Rilke hilft da mit seiner Negierung des Hausbaus nicht weiter, und Pizzuto stempelt mich indirekt zum Briefmarkensammler, denn, wie er im Interviewbuch sagt, wer Pizzuto verstehen wolle, müsse von seiner Philosophie ausgehen [der Mann hat etwa den gesamten Kant ins Italienische übersetzt; zentrale Figur auch sein Philosophieprofessor in Palermo, seiner Heimatstadt: ein gewisser Guastella]. Sonst habe es keinen Zweck weiterzumachen, denn man sage zwar, ok, “narrativer Indeterminismus”, aber wenn man nicht die Grundlagen sehe und diese logische Kohärenz, die zur Poesie des Seins führt, dann entgehe einem Alles, werde zu einer Caprice, zu einer Luxusästhetik. So wie es diejenigen gebe, die Briefmarken sammeln… Hab’ ich tatsächlich mal.

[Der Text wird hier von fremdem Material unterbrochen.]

(** ** The claims on the collector *)





(** C2.  Whatever the amount, the start, the flag and the answers of
    the remote source: a count that [GetRecentDays] returns is at most
    [amount]. *)
Theorem GetRecentDays_count_le_amount
        (fuel : nat) (t : Timetracking) (amount : Z) (from : GoTime.Time)
        (actualDays : bool) cnt es err calls :
  GetRecentDays fuel t amount from actualDays
  = (Returns (cnt, es, err), calls) ->
  cnt <= amount.
Proof.
  unfold GetRecentDays. destruct (User t) as [u |]; [| discriminate].
  destruct (Z.ltb_spec amount 0) as [Hneg | Hpos]; [discriminate |].
  destruct actualDays.
  - destruct (placeholder_loop fuel fuel (conf t) amount from ∅ [])
      as [[counter entries] | p |] eqn:Hp; try discriminate.
    apply placeholder_loop_count in Hp. intros Hrun.
    apply pages_loop_count in Hrun; [exact Hrun | exact Hpos | lia].
  - intros Hrun.
    apply pages_loop_count in Hrun; [exact Hrun | exact Hpos |].
    rewrite size_empty. lia.
Qed.

(** One day is asked for; the source offers entries of three. *)
Lemma GetRecentDays_count_le_amount_witness :
  exists cnt es err calls,
    GetRecentDays 20 Sample.tracker 1 Sample.saturday false
    = (Returns (cnt, es, err), calls)
    /\ cnt <= 1.
Proof.
  exists 1, [Sample.entry Sample.saturday; Sample.entry (Sample.saturday - 1)],
    None, [Sample.first_request].
  assert (Hrun : GetRecentDays 20 Sample.tracker 1 Sample.saturday false
                 = (Returns (1, [Sample.entry Sample.saturday;
                                 Sample.entry (Sample.saturday - 1)], None),
                    [Sample.first_request]))
    by (vm_compute; reflexivity).
  split; [exact Hrun |].
  exact (GetRecentDays_count_le_amount _ _ _ _ _ _ _ _ _ Hrun).
Defined.

(** C3, at the input where the code departs from it.  With [amount] 0
    and [actualDays] set, [GetRecentDays] returns for no fuel: the
    placeholder loop tests [len(counter) == amount] only after it has
    counted a day.  (A negative [amount] ends in the panic of [make];
    [amount] 0 without [actualDays] returns the empty collection.) *)
Theorem GetRecentDays_zero_amount_never_returns
        (fuel : nat) (t : Timetracking) (from : GoTime.Time) r :
  fst (GetRecentDays fuel t 0 from true) <> Returns r.
Proof.
  unfold GetRecentDays. destruct (User t) as [u |]; [| discriminate].
  simpl. rewrite placeholder_loop_never by lia. discriminate.
Qed.

(** C4 as stated fails: an entry dated on the Saturday is retained with
    that date, and Saturday is not a workday. *)
Lemma GetRecentDays_keeps_dates_counterexample :
  GetRecentDays 20 Sample.tracker 1 Sample.saturday false
  = (Returns (1, [Sample.entry Sample.saturday;
                  Sample.entry (Sample.saturday - 1)], None),
     [Sample.first_request])
  /\ harvest.SpentDate (Sample.entry Sample.saturday)
     = Some (harvest.mkDate Sample.saturday)
  /\ IsNonWorkday Sample.validated Sample.saturday = true.
Proof. vm_compute. repeat split; reflexivity. Qed.

(** C4, amended.  [GetRecentDays] retains every dated entry of the
    remote source as it was received and uses the shifted date only as
    the key of its counter; what it adds itself are placeholders of
    workdays.  The stored date is overwritten by the key function of
    [GetRecentDaysGrouped]: an entry that function accepts leaves it
    with the shifted date, which is a workday, and is otherwise
    unchanged. *)
Theorem GetRecentDays_entries_as_received
        (fuel : nat) (t : Timetracking) (amount : Z) (from : GoTime.Time)
        (actualDays : bool) cnt es calls :
  GetRecentDays fuel t amount from actualDays
  = (Returns (cnt, es, None), calls) ->
  (forall e, e ∈ es ->
     (actualDays = true
      /\ exists d, e = placeholder d /\ IsNonWorkday (conf t) d = false)
     \/ (remote_entry (harvest_ t) e /\ harvest.SpentDate e <> None))
  /\ (forall groupBy groupFormat e e' key,
        group_key fuel (conf t) groupBy groupFormat e = Some (e', (key, true)) ->
        exists sd d,
          harvest.SpentDate e = Some sd
          /\ ShiftToWorkday fuel (conf t) (harvest.Time sd) = Some d
          /\ e' = set_SpentDate e (Some (harvest.mkDate d))
          /\ IsNonWorkday (conf t) d = false).
Proof.
  intros Hrun. split.
  - unfold GetRecentDays in Hrun.
    destruct (User t) as [u |]; [| discriminate Hrun].
    destruct (amount <? 0); [discriminate Hrun |].
    destruct actualDays.
    + destruct (placeholder_loop fuel fuel (conf t) amount from ∅ [])
        as [[counter entries] | p |] eqn:Hp; try discriminate Hrun.
      apply placeholder_loop_entries in Hp as (days & -> & Hdays).
      apply pages_loop_kept in Hrun as (kept & -> & Hkept).
      intros e He. apply elem_of_app in He as [He | He].
      * left. split; [reflexivity |]. simpl in He.
        apply list_elem_of_fmap in He as (d & -> & Hd).
        exists d. split; [reflexivity |].
        rewrite Forall_forall in Hdays. exact (Hdays _ Hd).
      * right. rewrite Forall_forall in Hkept. exact (Hkept _ He).
    + apply pages_loop_kept in Hrun as (kept & -> & Hkept).
      intros e He. right. simpl in He.
      rewrite Forall_forall in Hkept. exact (Hkept _ He).
  - intros groupBy groupFormat e e' key. unfold group_key.
    destruct (harvest.SpentDate e) as [sd |]; [| discriminate].
    destruct (ShiftToWorkday fuel (conf t) (harvest.Time sd)) as [d |] eqn:Hs;
      [| discriminate].
    intros Hkey. exists sd, d.
    destruct (ShiftToWorkday_spec _ _ _ _ Hs) as (_ & Hwd & _).
    split; [reflexivity |]. split; [exact Hs |].
    split; [| exact Hwd].
    destruct (String.eqb groupBy groupByWeek).
    + destruct (ISOWeek d). injection Hkey as <- _. reflexivity.
    + injection Hkey as <- _. reflexivity.
Qed.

Autocoscienziosamente registrando, als könnte er mir in die geheimsten Falten meines Erinnerns folgen. Fast wie ertappt. Dennoch kantlos, philosophieverwaist die Schlittschuhe wieder angeschnallt, umspielt von einem “algido”, das so eisig wie ein Speiseeis im Kontakt mit der Zunge, Eisberg in der Waffel. Spitz ein iceberg [sic! in ital.] pizzuto, ein spitzer Eisberg, spitz wie die für Friedhöfe charakteristischen spitzen Bäume, die Zypressen, geht man zu ihnen, hat man eine der vielen Metaphern fürs Sterben: “andare agli alberi pizzuti”, Pizzuto:

Nach einem Logis in bescheidener Bucht zurückgekehrt zu den effusiven Farben wie weißer Jasmin für das Brackige, durchzogen von rhombischen Formationen, die immer in Bewegung sind. Baldige Heimkehr zu seinen Zipperleidenden. Was für Treppen, und Abscheider, nach endloser Reise ausrollend sich entknospen auf hellen Terrassen.